===== GIVEN RECORDS

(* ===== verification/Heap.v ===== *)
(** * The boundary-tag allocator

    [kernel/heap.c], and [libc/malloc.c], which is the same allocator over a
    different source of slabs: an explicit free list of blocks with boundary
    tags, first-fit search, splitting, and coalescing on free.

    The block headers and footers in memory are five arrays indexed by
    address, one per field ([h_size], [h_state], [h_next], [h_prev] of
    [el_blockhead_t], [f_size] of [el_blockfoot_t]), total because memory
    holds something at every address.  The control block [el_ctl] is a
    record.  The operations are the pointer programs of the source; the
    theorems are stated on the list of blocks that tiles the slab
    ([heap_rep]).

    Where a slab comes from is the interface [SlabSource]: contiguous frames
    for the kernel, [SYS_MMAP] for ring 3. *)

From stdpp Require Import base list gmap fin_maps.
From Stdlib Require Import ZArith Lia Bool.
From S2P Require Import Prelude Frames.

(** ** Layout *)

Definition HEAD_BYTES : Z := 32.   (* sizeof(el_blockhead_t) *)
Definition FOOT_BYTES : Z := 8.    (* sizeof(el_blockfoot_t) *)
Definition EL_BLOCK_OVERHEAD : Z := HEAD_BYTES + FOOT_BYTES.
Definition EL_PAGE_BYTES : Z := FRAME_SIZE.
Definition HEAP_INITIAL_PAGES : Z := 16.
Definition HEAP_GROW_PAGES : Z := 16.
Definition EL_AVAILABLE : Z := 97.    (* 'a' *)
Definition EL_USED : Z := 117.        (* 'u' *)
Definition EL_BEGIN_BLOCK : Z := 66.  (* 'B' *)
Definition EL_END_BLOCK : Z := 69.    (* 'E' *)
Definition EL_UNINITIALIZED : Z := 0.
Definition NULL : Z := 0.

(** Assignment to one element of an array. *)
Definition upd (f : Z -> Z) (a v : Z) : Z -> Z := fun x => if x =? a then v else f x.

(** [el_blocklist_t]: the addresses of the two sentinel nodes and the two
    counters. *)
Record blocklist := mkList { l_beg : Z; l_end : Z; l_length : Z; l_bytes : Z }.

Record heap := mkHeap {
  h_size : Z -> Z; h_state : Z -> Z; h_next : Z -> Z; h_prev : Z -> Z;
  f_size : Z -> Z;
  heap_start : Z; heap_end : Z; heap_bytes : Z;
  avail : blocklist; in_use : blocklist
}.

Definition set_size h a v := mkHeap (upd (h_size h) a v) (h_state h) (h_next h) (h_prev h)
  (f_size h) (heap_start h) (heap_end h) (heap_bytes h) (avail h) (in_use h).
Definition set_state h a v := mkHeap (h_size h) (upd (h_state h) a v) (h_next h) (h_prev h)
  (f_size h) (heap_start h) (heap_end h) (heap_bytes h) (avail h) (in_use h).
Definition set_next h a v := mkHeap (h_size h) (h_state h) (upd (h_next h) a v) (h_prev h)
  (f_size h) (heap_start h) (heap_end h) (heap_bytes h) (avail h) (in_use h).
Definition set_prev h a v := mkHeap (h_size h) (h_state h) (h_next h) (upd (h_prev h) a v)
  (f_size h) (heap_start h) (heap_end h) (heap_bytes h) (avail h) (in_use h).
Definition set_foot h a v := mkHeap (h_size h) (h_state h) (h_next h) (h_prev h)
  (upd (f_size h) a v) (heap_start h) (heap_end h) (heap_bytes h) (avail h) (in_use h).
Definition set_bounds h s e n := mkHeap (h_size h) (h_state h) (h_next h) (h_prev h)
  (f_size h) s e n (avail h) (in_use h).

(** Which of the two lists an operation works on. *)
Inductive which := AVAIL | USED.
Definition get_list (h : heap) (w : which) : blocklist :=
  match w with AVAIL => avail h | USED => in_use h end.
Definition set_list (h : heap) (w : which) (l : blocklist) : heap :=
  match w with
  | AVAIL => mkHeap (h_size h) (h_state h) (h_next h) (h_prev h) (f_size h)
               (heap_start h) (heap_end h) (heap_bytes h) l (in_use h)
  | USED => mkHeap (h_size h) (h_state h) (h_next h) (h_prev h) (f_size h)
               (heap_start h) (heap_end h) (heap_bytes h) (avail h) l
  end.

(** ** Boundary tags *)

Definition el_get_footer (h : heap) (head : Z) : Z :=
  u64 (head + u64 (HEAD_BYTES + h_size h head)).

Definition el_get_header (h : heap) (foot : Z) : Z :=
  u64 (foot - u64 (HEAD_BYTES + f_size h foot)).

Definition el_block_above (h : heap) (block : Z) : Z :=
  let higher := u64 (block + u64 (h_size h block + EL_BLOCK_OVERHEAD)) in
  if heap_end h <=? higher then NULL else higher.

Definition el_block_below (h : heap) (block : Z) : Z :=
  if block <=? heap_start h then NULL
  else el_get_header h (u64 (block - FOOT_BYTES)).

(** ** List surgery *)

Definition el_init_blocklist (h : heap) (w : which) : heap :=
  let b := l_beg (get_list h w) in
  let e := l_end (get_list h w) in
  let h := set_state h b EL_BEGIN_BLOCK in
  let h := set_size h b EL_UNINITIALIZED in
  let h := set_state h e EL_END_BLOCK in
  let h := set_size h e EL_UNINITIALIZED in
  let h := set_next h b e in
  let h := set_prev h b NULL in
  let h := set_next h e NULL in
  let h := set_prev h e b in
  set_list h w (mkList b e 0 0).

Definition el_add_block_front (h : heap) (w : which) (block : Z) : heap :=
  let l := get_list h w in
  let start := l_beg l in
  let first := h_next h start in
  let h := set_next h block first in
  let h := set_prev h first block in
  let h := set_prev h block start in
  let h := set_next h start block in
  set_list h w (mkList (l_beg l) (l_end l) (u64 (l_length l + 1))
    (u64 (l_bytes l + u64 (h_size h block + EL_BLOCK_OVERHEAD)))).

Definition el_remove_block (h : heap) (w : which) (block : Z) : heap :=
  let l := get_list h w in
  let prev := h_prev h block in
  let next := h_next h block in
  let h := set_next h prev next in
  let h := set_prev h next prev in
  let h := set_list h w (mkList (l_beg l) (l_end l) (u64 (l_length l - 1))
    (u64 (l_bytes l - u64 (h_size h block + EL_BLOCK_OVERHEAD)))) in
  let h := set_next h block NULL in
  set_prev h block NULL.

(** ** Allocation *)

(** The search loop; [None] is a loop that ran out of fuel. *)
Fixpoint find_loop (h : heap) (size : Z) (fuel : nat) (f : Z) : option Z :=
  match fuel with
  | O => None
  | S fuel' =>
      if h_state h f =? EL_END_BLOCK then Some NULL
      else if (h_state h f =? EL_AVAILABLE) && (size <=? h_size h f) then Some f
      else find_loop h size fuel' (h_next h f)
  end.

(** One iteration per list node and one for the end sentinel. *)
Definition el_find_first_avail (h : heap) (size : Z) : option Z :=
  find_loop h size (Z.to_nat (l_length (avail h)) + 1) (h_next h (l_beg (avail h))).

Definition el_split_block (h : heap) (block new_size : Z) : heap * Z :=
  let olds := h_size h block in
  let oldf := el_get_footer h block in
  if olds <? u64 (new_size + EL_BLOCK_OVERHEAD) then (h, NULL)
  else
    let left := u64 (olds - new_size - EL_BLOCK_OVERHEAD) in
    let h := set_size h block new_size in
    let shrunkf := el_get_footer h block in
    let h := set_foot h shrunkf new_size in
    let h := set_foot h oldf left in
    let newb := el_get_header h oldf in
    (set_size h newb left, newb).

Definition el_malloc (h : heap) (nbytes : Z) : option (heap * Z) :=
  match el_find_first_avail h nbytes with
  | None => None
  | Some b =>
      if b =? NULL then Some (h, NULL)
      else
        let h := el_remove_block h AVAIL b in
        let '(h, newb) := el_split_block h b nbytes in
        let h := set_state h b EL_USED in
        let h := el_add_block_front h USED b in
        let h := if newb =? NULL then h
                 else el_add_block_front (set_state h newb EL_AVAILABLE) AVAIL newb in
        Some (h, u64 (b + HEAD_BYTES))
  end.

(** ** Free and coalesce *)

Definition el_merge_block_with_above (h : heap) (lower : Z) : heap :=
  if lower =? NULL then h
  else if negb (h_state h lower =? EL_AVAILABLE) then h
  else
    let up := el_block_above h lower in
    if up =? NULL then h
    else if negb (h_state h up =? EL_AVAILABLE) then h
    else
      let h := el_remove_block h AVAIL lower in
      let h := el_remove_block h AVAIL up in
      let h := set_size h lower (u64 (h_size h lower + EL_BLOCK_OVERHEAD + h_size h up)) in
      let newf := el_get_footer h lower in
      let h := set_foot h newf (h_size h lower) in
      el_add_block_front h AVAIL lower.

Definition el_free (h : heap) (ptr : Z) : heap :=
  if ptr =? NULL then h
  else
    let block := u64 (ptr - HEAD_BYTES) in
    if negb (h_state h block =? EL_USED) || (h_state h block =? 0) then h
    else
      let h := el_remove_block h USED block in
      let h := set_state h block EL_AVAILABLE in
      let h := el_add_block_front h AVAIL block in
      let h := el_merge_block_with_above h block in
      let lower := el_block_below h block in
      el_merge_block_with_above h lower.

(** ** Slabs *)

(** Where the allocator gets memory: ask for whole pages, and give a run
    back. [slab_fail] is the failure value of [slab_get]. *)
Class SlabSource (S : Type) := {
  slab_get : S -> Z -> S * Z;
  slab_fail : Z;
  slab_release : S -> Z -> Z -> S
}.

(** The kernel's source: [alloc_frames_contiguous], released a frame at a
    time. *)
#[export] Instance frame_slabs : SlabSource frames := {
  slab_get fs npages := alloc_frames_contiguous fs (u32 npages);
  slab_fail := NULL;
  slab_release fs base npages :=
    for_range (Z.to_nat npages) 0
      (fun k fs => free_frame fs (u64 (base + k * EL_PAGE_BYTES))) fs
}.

==========
===== GIVEN RECORDS

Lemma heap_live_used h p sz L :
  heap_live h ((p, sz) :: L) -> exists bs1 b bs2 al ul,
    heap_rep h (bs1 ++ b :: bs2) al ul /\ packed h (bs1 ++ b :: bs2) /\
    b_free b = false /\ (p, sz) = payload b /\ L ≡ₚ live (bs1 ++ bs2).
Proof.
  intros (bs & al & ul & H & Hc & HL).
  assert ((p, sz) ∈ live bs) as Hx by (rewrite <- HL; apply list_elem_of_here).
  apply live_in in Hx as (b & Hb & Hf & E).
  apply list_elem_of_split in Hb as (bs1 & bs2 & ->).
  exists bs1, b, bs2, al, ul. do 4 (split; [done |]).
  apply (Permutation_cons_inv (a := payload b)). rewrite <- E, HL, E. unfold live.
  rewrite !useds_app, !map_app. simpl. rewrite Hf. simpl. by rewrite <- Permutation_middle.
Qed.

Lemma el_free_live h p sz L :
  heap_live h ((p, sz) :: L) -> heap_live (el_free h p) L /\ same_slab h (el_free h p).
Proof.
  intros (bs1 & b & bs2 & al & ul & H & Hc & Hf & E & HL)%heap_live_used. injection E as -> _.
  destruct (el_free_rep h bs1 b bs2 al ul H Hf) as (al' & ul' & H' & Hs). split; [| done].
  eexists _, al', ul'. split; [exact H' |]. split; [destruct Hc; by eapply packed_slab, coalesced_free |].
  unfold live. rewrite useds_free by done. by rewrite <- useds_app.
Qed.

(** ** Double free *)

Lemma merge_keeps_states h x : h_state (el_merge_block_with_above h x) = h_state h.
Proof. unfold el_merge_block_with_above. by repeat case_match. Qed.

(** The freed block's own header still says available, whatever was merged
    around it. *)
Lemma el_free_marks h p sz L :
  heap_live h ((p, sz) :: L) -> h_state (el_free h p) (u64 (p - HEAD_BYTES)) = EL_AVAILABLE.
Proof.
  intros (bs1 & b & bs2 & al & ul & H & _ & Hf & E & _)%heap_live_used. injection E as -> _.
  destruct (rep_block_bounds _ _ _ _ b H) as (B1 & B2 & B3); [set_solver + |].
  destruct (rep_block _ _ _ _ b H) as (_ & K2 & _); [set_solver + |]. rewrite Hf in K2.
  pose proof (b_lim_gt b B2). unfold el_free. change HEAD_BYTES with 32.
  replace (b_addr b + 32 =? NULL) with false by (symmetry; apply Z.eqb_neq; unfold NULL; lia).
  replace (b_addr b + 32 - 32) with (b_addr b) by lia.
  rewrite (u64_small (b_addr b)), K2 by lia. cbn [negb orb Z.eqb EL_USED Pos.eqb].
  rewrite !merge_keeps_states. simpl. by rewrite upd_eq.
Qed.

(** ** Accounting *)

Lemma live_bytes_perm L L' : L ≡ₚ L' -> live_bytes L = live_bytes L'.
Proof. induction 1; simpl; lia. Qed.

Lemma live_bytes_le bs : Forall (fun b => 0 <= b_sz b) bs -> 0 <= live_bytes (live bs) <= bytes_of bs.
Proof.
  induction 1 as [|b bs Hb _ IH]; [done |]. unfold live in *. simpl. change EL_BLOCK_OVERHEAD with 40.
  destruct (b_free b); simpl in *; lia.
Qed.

==========

## WHAT THE TASK ASKS
Reprint exactly the lines above that start at the one with "Definition el_add_block_front (h" and end at the one with "(** ** Allocation *)", keeping both and adding none.

## OUTPUT OF THE EXERCISE
Definition el_add_block_front (h : heap) (w : which) (block : Z) : heap :=
  let l := get_list h w in
  let start := l_beg l in
  let first := h_next h start in
  let h := set_next h block first in
  let h := set_prev h first block in
  let h := set_prev h block start in
  let h := set_next h start block in
  set_list h w (mkList (l_beg l) (l_end l) (u64 (l_length l + 1))
    (u64 (l_bytes l + u64 (h_size h block + EL_BLOCK_OVERHEAD)))).

Definition el_remove_block (h : heap) (w : which) (block : Z) : heap :=
  let l := get_list h w in
  let prev := h_prev h block in
  let next := h_next h block in
  let h := set_next h prev next in
  let h := set_prev h next prev in
  let h := set_list h w (mkList (l_beg l) (l_end l) (u64 (l_length l - 1))
    (u64 (l_bytes l - u64 (h_size h block + EL_BLOCK_OVERHEAD)))) in
  let h := set_next h block NULL in
  set_prev h block NULL.

(** ** Allocation *)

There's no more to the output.